How Debt Makes Getting a Home Harder
A person’s debt load has a tremendous impact on their housing options, including the type of home someone can afford to rent or buy, their timeline for buying a home and their ability to afford an adequate down payment.
- 69% of renters carry some form of debt, compared to 54% of homeowners.
- About a quarter of renters and buyers say their debt caused them to be denied a rental agreement or home financing.
- 66% of home buyers with a mortgage and additional debt put down less than 20%, compared with only 40% of their counterparts without debt. The ratio is even higher – 76% — for mortgage buyers with student debt.
A person’s debt load has a tremendous impact on their housing options, including the type of home someone can afford to rent or buy, their timeline for buying a home, their ability to afford an adequate down payment and, ultimately, whether or not they are approved for a mortgage.
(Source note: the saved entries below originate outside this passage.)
Lemma translation_mode_witness :
  let entry : gmap pystr pystr := list_to_map [(py "ur", py "سلام"); (py "hi", py "नमस्ते")] in
  translations !! lower (@unicode_lower ascii_runtime) (strip (py "HELLO")) = Some entry
  /\ entry !! py "hi" = Some (py "नमस्ते")
  /\ @_generate_reply ascii_runtime (py "HELLO") (py "translation") (py "hi")
     = py "Translation (" ++ py "hi" ++ py "): " ++ py "नमस्ते".
Proof.
  intros entry.
  assert (He : translations !! lower (@unicode_lower ascii_runtime) (strip (py "HELLO"))
               = Some entry) by (vm_compute; reflexivity).
  assert (Hl : entry !! py "hi" = Some (py "नमस्ते")) by (vm_compute; reflexivity).
  split; [exact He|]. split; [exact Hl|].
  exact (proj1 (@translation_mode ascii_runtime (py "HELLO") (py "hi")) entry _ He Hl).
Defined.

(** C4 as stated fails for fun: the wrapped text does not start with
    the input, so it is not the input followed by a sign-off. *)
Lemma tone_wrap_fun_not_append_only :
  ~ exists signoff, _tone_wrap (py "hi") (py "fun") = py "hi" ++ signoff.
Proof. intros [signoff E]. vm_compute in E. discriminate. Qed.

Lemma tone_wrap_cases_witness :
  py "qa" <> py "student" /\ py "qa" <> py "professional" /\ py "qa" <> py "fun"
  /\ _tone_wrap (py "Answer: x") (py "qa") = py "Answer: x"
  /\ _tone_wrap (@_generate_reply ascii_runtime (py "x") (py "qa") (py "en")) (py "qa")
     = @_generate_reply ascii_runtime (py "x") (py "qa") (py "en").
Proof.
  assert (H1 : py "qa" <> py "student") by literals_differ.
  assert (H2 : py "qa" <> py "professional") by literals_differ.
  assert (H3 : py "qa" <> py "fun") by literals_differ.
  split; [exact H1|]. split; [exact H2|]. split; [exact H3|].
  exact (proj1 (@tone_wrap_cases ascii_runtime (py "Answer: x") (py "x") (py "qa") (py "en"))
           H1 H2 H3).
Defined.

(** C5 as stated fails on a short prompt with surrounding whitespace:
    the reply carries the trimmed prompt, not the prompt as received. *)
Lemma summary_trims_short_prompt :
  (length (split (py "  hi  ")) <= 40)%nat
  /\ @_generate_reply ascii_runtime (py "  hi  ") (py "summary") (py "en")
     = py "Summary: hi"
  /\ @_generate_reply ascii_runtime (py "  hi  ") (py "summary") (py "en")
     <> py "Summary: " ++ py "  hi  ".
Proof.
  split; [apply Nat.leb_le; vm_compute; reflexivity|].
  split; [vm_compute; reflexivity|].
  intros E. vm_compute in E. discriminate E.
Qed.

Lemma summary_mode_witness :
  (40 < length (split forty_one_words))%nat
  /\ @_generate_reply ascii_runtime forty_one_words (py "summary") (py "en")
     = py "Summary: " ++ join (py " ") (take 40 (split forty_one_words)) ++ py "…".
Proof.
  assert (Hlen : (40 < length (split forty_one_words))%nat)
    by (apply Nat.ltb_lt; vm_compute; reflexivity).
  split; [exact Hlen|].
  exact (proj1 (@summary_mode ascii_runtime forty_one_words (py "en")) Hlen).
Defined.

Lemma suggestion_bank_witness :
  bank !! py "unknown" = None
  /\ _smart_suggestions (Some (py "unknown")) = _smart_suggestions (Some (py "qa")).
Proof.
  assert (Hk : bank !! py "unknown" = None) by (vm_compute; reflexivity).
  split; [exact Hk|].
  exact (proj1 (proj1 (proj2 (proj2 (proj2 suggestion_bank))) (Some (py "unknown"))
                  (or_intror (ex_intro _ (py "unknown") (conj eq_refl Hk))))).
Defined.


(** ** The call log *)

Lemma inserts_into_cons_eq c d l :
  inserts_into c ((c, d) :: l) = d :: inserts_into c l.
Proof. unfold inserts_into. rewrite filter_cons_True; [reflexivity | done]. Qed.

Lemma inserts_into_cons_ne c c' d l :
  c' <> c -> inserts_into c ((c', d) :: l) = inserts_into c l.
Proof. intros Hne. unfold inserts_into. rewrite filter_cons_False; [reflexivity | done]. Qed.

(** Sort a concrete call list by collection. *)
Ltac sort_inserts :=
  repeat first [ rewrite inserts_into_cons_eq
               | rewrite inserts_into_cons_ne by literals_differ ].

Lemma inserts_into_chat_messages (a b : Document) :
  inserts_into (py "chatmessage") [(py "chatmessage", a); (py "chatmessage", b)] = [a; b]
  /\ inserts_into (py "chatsession") [(py "chatmessage", a); (py "chatmessage", b)] = [].
Proof. split; sort_inserts; reflexivity. Qed.

Lemma inserts_into_chat_session (s a b : Document) :
  inserts_into (py "chatmessage")
    [(py "chatsession", s); (py "chatmessage", a); (py "chatmessage", b)] = [a; b]
  /\ inserts_into (py "chatsession")
    [(py "chatsession", s); (py "chatmessage", a); (py "chatmessage", b)] = [s].
Proof. split; sort_inserts; reflexivity. Qed.

(** ** The chat handler *)

(** One [create_document] call of a handler whose run returned: the
    call did not raise. *)
Ltac insert_step :=
  cbn [store clock ticks calls];
  match goal with
  | |- context [database_insert ?c ?d ?s] =>
      let e := fresh "e" in let i := fresh "id" in
      let s' := fresh "s" in let E := fresh "Hins" in
      destruct (database_insert c d s) as [[e|i] s'] eqn:E; [discriminate|]
  end;
  cbn [store clock ticks calls].

Section ChatFacts.
Context `{PyRuntime} `{Database}.

Lemma new_calls_app (w w' : World) l : calls w' = calls w ++ l -> new_calls w w' = l.
Proof. unfold new_calls. intros ->. by rewrite drop_app_length. Qed.

(** What a returned response says about the run that produced it. *)
Lemma chat_returns_inv req w resp w' :
  chat req w = (inr resp, w') ->
  let sid := ChatResponse.session_id resp in
  let messages :=
    [ (py "chatmessage", message_doc sid User (ChatRequest.message req) (ChatRequest.mode req));
      (py "chatmessage", message_doc sid Assistant (reply_of req) (ChatRequest.mode req)) ] in
  ChatResponse.reply resp = reply_of req
  /\ ChatResponse.suggestions resp =
       _smart_suggestions (Some (Mode_str (mode_or_qa (ChatRequest.mode req))))
  /\ ChatResponse.mode resp = Mode_str (mode_or_qa (ChatRequest.mode req))
  /\ (if falsy (ChatRequest.session_id req) then
        (database_insert (py "chatsession") (session_doc req (clock w (ticks w))) (store w)).1
          = inr sid
        /\ calls w' =
             calls w ++ (py "chatsession", session_doc req (clock w (ticks w))) :: messages
      else
        ChatRequest.session_id req = Some sid /\ calls w' = calls w ++ messages).
Proof.
  unfold chat, bind, create_document, utcnow, ret, reply_of, session_doc, message_doc.
  destruct (falsy (ChatRequest.session_id req)) eqn:Hf.
  - insert_step. insert_step. insert_step.
    intros [= <- <-].
    cbn [ChatResponse.session_id ChatResponse.reply ChatResponse.suggestions
         ChatResponse.mode fst].
    rewrite <- !app_assoc. auto.
  - destruct (ChatRequest.session_id req) as [[|c sid]|] eqn:Hs; try discriminate.
    insert_step. insert_step.
    intros [= <- <-].
    cbn [ChatResponse.session_id ChatResponse.reply ChatResponse.suggestions
         ChatResponse.mode fst default].
    rewrite <- !app_assoc. auto.
Qed.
Renters are more likely than homeowners to have debt, with 69% of them carrying it in some form, according to the Zillow Group 2019 Consumer Housing Trends Report. A little more than half of homeowners (54%) have debt beyond their mortgage.
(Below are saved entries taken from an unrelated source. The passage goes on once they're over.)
(** * Historical balance resolution: a shallow embedding of the balance route

    The route answers "what was the balance of wallet W on chain C at time T".
    This file embeds the route's helpers (chain profile, rate-limited fetch,
    block-by-timestamp resolvers, Tron ledger replay, address normalisation and
    the request handler) and states the properties of the specification over
    them.

    Conventions of the embedding:
    - Block numbers and Unix timestamps are [Z]: they stay far below 2^53,
      where the arithmetic of JS numbers is exact.  Balances of the EVM
      chains are the big integers of the node, [Z] as well.
    - The amounts that the Tron replays add up are JS numbers, that is
      doubles: they are integers held in [Z], and every sum or difference is
      rounded to the nearest double ([Js.toNumber], [Js.add], [Js.sub]).
    - JavaScript strings are [string], texts of ASCII characters;
      [undefined]/[null] is [None].
    - A thrown exception is the [Throw] outcome of the effect monad [M].
    - The network is a deterministic transport: the answer to the n-th
      outbound HTTP call, given the request.  JSON-RPC nodes are oracles. *)

From Stdlib Require Import ZArith NArith List String Ascii Bool Lia.
From Stdlib Require Import Permutation Sorted DecimalString.
From Stdlib Require Strings.Byte.
Import ListNotations.

Local Open Scope string_scope.
Local Open Scope Z_scope.

(** JavaScript's strict equality on strings. *)
Infix "===" := String.eqb (at level 70, no associativity).

(* ================================================================== *)
(** ** JavaScript string helpers *)
(* ================================================================== *)

Module Js.

(** [s.startsWith(p)] *)
Definition startsWith (s p : string) : bool := String.prefix p s.

(** [s.substring(n)] *)
Fixpoint substring_from (n : nat) (s : string) : string :=
  match n, s with
  | O, _ => s
  | S n', String _ s' => substring_from n' s'
  | S _, EmptyString => EmptyString
  end.

(** [s.includes(p)] *)
Definition includes (s p : string) : bool :=
  match String.index 0 p s with
  | Some _ => true
  | None => false
  end.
Credit card debt is the most common form carried by both groups. Renters are also far more likely to have student debt: 32% of renters and 13% of homeowners carry student debt. The difference could be attributable to age – renters as a group are younger – and to student debt affecting renters’ ability to buy a home.
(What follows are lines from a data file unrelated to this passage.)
(** * UPI fraud detection: the risk-scoring engine of [fraud_detector.py]

    A shallow embedding of [backend/ml_model/fraud_detector.py]: the address
    validator, the rule-based scorer, the feature encoder and the
    model-or-rules policy of [FraudDetector.predict].

    Python floats are IEEE 754 binary64 numbers and are embedded as Rocq's
    primitive floats, so that sums such as [0.3 + 0.2] round as they do in
    the interpreter.  Strings are embedded for ASCII text, one [ascii] per
    character: [lower], [isdigit] and [len] are those of ASCII, and the rupee
    sign of the reason texts stands as its UTF-8 bytes.  Exceptions are
    explicit: a function that may raise returns a [result].  What the code
    writes with [print] is left out.

    The address checks of [backend/transactions/serializers.py], which a
    request passes before its transaction is scored, are embedded after the
    detector, and are related to the detector's own checks in the last
    part. *)

From Stdlib Require Import Floats ZArith Lia Bool Ascii String List.
From Stdlib Require Import DecimalString.
From stdpp Require Import base option list strings gmap.

Set Warnings "-inexact-float".

Local Open Scope string_scope.
Local Open Scope list_scope.
Local Open Scope Z_scope.

(** ** Exceptions *)

Inductive exn :=
| AttributeError
| TypeError
| ValueError
| OverflowError
| ZeroDivisionError
| RuntimeError.

Inductive result (A : Type) :=
| Ok (a : A)
| Raise (e : exn).

Arguments Ok {A} a.
Arguments Raise {A} e.

#[global] Instance result_ret : MRet result := fun A a => Ok a.
#[global] Instance result_bind : MBind result := fun A B f m =>
  match m with
  | Ok a => f a
  | Raise e => Raise e
  end.

(** [try: body except Exception: handler] *)
Definition try_except {A} (body : result A) (handler : exn -> result A) : result A :=
  match body with
  | Ok a => Ok a
  | Raise e => handler e
  end.

Definition returns {A} (r : result A) : Prop := exists a, r = Ok a.

(** ** The parts of the Python runtime the detector calls *)

Module Py.

(** *** Floats *)

(** [float(n)] for an int [n], correctly rounded.  The ints the detector
    converts are an hour, a weekday, a length and a type code: none is beyond
    the range of the doubles, where Python would raise. *)
Definition float_of_Z (z : Z) : float :=
  SF2Prim (binary_normalize prec emax z 0 false).

(** [x > y] and [x <= y] on floats are the IEEE comparisons ([PrimFloat.ltb]
    and [leb]), as is [x == y] ([eqb]); every comparison with NaN is false. *)
Definition gt (x y : float) : bool := PrimFloat.ltb y x.
Definition le (x y : float) : bool := PrimFloat.leb x y.

(** [min(a, b)]: the first argument unless the second is smaller. *)
Definition min (a b : float) : float := if PrimFloat.ltb b a then b else a.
For renters and homeowners, debt’s impact on finding a home is immense.
Student debt, in particular, often delays the decision to buy. Half of renters and 39% of buyers said student debt led them to put off buying a home.
Even once they’ve decided to buy, debt concerns linger: 58% of home buyers with debt say they worried that they wouldn’t qualify for a loan, compared with 35% of buyers without debt. Those with medical debt were the most likely to be concerned (67%). And this probably underestimates overall concern, because only successful mortgage buyers actually end up with a home loan.
For some, those fears were well-founded. About a quarter of renters and home buyers said their debt caused them to be denied either a rental agreement or home financing at some point – and those with medical debt were more likely to have had that experience.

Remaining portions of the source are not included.